Section local.
Context {R W OS : Type} `{!ClusterRpc W, !ConsistentHashMap R NodeInfo}.
Context `{!MD5, !BoostFilesystem, !BoostFilesystemSpec, !VoblaStatus, !VoblaStatusSpec}.
Context `{!Posix OS, !PosixSpec OS}.
Context (c : VSFSRpcClient R) (sm : ObjectStorageManager) (Hsm : object_valid sm).

Abbreviation St := (State AnyStorageManager R W OS).
Abbreviation F := (fuse St).
Abbreviation view s := (os_view (system s)).
Abbreviation loc := (object_location sm).
Implicit Types (s : St) (μ : Mount).

(** The store keeps under the place of each object id what the specification
    says, and the table has the handles of the specification. *)
Record local s μ : Prop := {
  lc_client : client_ (vsfs s) = c;
  lc_store : storage_manager_ (vsfs s) = UseObject sm;
  lc_table : table_ok s;
  lc_place oid : entry_of (view s) (loc oid);
  lc_objects oid : os_files (view s) !! loc oid = m_objects μ !! oid;
  lc_links oid : os_links (view s) !! loc oid = m_links μ !! oid;
  lc_data : os_data (view s) = m_data μ;
  lc_open fh :
    m_open μ !! fh = match fh_to_obj_map_ (vsfs s) !! fh with
                     | Some _ => os_fds (view s) !! fh | None => None end;
}.

Definition with_system s os : St := {| vsfs := vsfs s; world := world s; system := os |}.
Definition with_world s w : St := {| vsfs := vsfs s; world := w; system := system s |}.

Lemma local_world s μ w fs : local s μ → local (with_world s w) (with_tree μ fs).
Proof. by intros []. Qed.

(** A system call that changes nothing the specification sees. *)
Lemma local_same s μ os : local s μ → os_view os = view s → local (with_system s os) μ.
Proof.
  intros [Hc Hs [Hv Ht] Hp Ho Hl Hd Hh] E.
  split; simpl; rewrite ?E; try done. split; [done|]. simpl. by rewrite E.
Qed.

Lemma local_plain s μ oid : local s μ → m_links μ !! oid = None → plain_at (view s) (loc oid).
Proof. intros Hs Hl. split; [by apply (lc_place _ _ Hs)|]. by rewrite (lc_links _ _ Hs). Qed.

Lemma local_handle s μ fh i fl :
  local s μ → m_open μ !! fh = Some (i, fl) →
  fh_to_obj_map_ (vsfs s) !! fh = Some (new_file fh) ∧ (0 ≤ fh < 2 ^ 31)%Z ∧
  os_fds (view s) !! fh = Some (i, fl).
Proof.
  intros Hs Hh. rewrite (lc_open _ _ Hs) in Hh.
  destruct (fh_to_obj_map_ (vsfs s) !! fh) as [f|] eqn:Hf; [|done].
  by destruct (proj2 (lc_table _ _ Hs) fh f Hf) as (->&?&_).
Qed.

Lemma local_closed s μ fh :
  local s μ → m_open μ !! fh = None → fh_to_obj_map_ (vsfs s) !! fh = None.
Proof.
  intros Hs Hh. rewrite (lc_open _ _ Hs) in Hh.
  destruct (fh_to_obj_map_ (vsfs s) !! fh) as [f|] eqn:Hf; [|done].
  destruct (proj2 (lc_table _ _ Hs) fh f Hf) as (_&_&[x Hx]). congruence.
Qed.

(** *** Calls of the storage manager *)

Lemma system_error_negative e : (0 < e)%Z → local_error (error_of (SystemError e)).
Proof. unfold local_error. simpl. rewrite system_error_code_spec. lia. Qed.

(** The error of a call that changed nothing. *)
Lemma status_of_error {A} (call : OS → sysret A * OS) s μ e os :
  local s μ → sets_errno call → call (system s) = (Errno e, os) → os_view os = view s →
  local_error (error_of (SystemError e)) ∧ local (with_system s os) μ.
Proof. intros Hs He Hc Hv. split; [|by apply local_same]. eapply system_error_negative, He, Hc. Qed.

Lemma local_unlink s μ p oid :
  local s μ →
  ∃ st os, storage (λ m os, sm_unlink m p oid os) s = ends (st, with_system s os) ∧
    ((st = OK ∧ local (with_system s os) (forget oid μ)) ∨
     (local_error (error_of st) ∧ local (with_system s os) μ)).
Proof.
  intros Hs. unfold storage. rewrite (lc_store _ _ Hs), sm_unlink_spec by done. simpl.
  destruct (sys_unlink (loc oid) (system s)) as [[[]|e] os] eqn:Hu; simpl; eexists _, os; (split; [done|]).
  2:{ right. eapply status_of_error; [done|apply sys_unlink_errno|exact Hu|]. by eapply sys_unlink_error. }
  left. split; [done|]. pose proof (sys_unlink_spec _ _ _ (lc_place _ _ Hs oid) Hu) as Hv.
  destruct Hs as [Hc Hst [Hv0 Ht] Hp Ho Hl Hd Hh].
  split; simpl; rewrite ?Hv; simpl; try done.
  - split; [done|]. simpl. by rewrite Hv.
  - intros oid'. rewrite !lookup_delete. specialize (Ho oid').
    destruct (decide (oid = oid')) as [->|Hne]; [by rewrite decide_True|].
    rewrite decide_False; [done|]. intros E. apply Hne. by apply (object_location_inj sm).
  - intros oid'. rewrite !lookup_delete. specialize (Hl oid').
    destruct (decide (oid = oid')) as [->|Hne]; [by rewrite decide_True|].
    rewrite decide_False; [done|]. intros E. apply Hne. by apply (object_location_inj sm).
Qed.

Lemma local_symlink s μ target p oid :
  local s μ →
  ∃ st os, storage (λ m os, sm_symlink m target p oid os) s = ends (st, with_system s os) ∧
    ((st = OK ∧ m_links μ !! oid = None ∧
      local (with_system s os) (with_links μ (<[oid:=target]> (m_links μ)))) ∨
     (local_error (error_of st) ∧ local (with_system s os) μ)).
Proof.
  intros Hs. unfold storage. rewrite (lc_store _ _ Hs), sm_symlink_spec by done. simpl.
  destruct (sys_symlink target (loc oid) (system s)) as [[[]|e] os] eqn:Hu; simpl; eexists _, os; (split; [done|]).
  2:{ right. eapply status_of_error; [done|apply sys_symlink_errno|exact Hu|]. by eapply sys_symlink_error. }
  left. split; [done|]. destruct (sys_symlink_spec _ _ _ _ (lc_place _ _ Hs oid) Hu) as (Hnl&_&Hv).
  rewrite (lc_links _ _ Hs) in Hnl. split; [done|].
  destruct Hs as [Hc Hst [Hv0 Ht] Hp Ho Hl Hd Hh].
  split; simpl; rewrite ?Hv; simpl; try done.
  - split; [done|]. simpl. by rewrite Hv.
  - intros oid'. rewrite !lookup_insert. specialize (Hl oid').
    destruct (decide (oid = oid')) as [->|Hne]; [by rewrite decide_True|].
    rewrite decide_False; [done|]. intros E. apply Hne. by apply (object_location_inj sm).
Qed.

Lemma local_getattr s μ p oid :
  local s μ → m_links μ !! oid = None →
  ∃ st buf os, storage (λ m os, sm_getattr m p oid os) s = ends (st, buf, with_system s os) ∧
    local (with_system s os) μ ∧
    match buf with
    | Some buf => st = OK ∧ ∃ i data, m_objects μ !! oid = Some i ∧ m_data μ !! i = Some data ∧
        st_size buf = Z.of_nat (length data)
    | None => local_error (error_of st)
    end.
Proof.
  intros Hs Hl. unfold storage. rewrite (lc_store _ _ Hs), sm_getattr_spec by done. simpl.
  pose proof (sys_stat_reads (loc oid) (system s)) as Hv.
  destruct (sys_stat (loc oid) (system s)) as [[buf|e] os] eqn:Hu; simpl in *; eexists _, _, os; (split; [done|]).
  - split; [by apply local_same|]. split; [done|].
    destruct (sys_stat_spec _ _ _ _ (local_plain _ _ _ Hs Hl) Hu) as (i&data&Hi&Hd&?).
    rewrite (lc_objects _ _ Hs) in Hi. rewrite (lc_data _ _ Hs) in Hd. by exists i, data.
  - apply and_comm. eapply status_of_error; [done|apply sys_stat_errno|exact Hu|done].
Qed.

Lemma local_readlink s μ p oid size :
  local s μ → (0 ≤ size)%Z →
  ∃ st t os, storage (λ m os, sm_readlink m p oid size os) s = ends (st, t, with_system s os) ∧
    local (with_system s os) μ ∧
    ((st = OK ∧ ∃ target, m_links μ !! oid = Some target ∧ t = str_take (Z.to_nat size) target) ∨
     local_error (error_of st) ∧ ok st = false).
Proof.
  intros Hs Hsize. unfold storage. rewrite (lc_store _ _ Hs), sm_readlink_spec by done. simpl.
  pose proof (sys_readlink_reads (loc oid) size (system s)) as Hv. unfold readlink_at.
  destruct (sys_readlink (loc oid) size (system s)) as [[t|e] os] eqn:Hu; simpl in *; eexists _, _, os;
    (split; [done|]); (split; [by apply local_same|]).
  - left. split; [done|]. destruct (sys_readlink_spec _ _ _ _ _ Hsize (lc_place _ _ Hs oid) Hu) as (_&target&Ht&->).
    rewrite (lc_links _ _ Hs) in Ht. by exists target.
  - right. split; [|done]. by eapply system_error_negative, sys_readlink_errno.
Qed.

(** *** Opening and closing *)

(** The second half of [vsfs_create] and [vsfs_open]. *)
Definition open_add (path : string) (oid flags : Z) (mode : option Z) : F (Z * option Z) :=
  '(status, file) ← storage (λ m os, sm_open m path oid flags mode os);
  match file with
  | Some file =>
      if negb (ok status) then mret (error_of status, None) else
      _ ← add_file (file_fd file) file;
      mret (0%Z, Some (wrap_uint64 (file_fd file)))
  | None => mret (error_of status, None)
  end.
----
Problem.
For this exercise, return every line from the data that holds the string "pose".

Solved problem.
  left. split; [done|]. pose proof (sys_unlink_spec _ _ _ (lc_place _ _ Hs oid) Hu) as Hv.
  pose proof (sys_stat_reads (loc oid) (system s)) as Hv.
  pose proof (sys_readlink_reads (loc oid) size (system s)) as Hv. unfold readlink_at.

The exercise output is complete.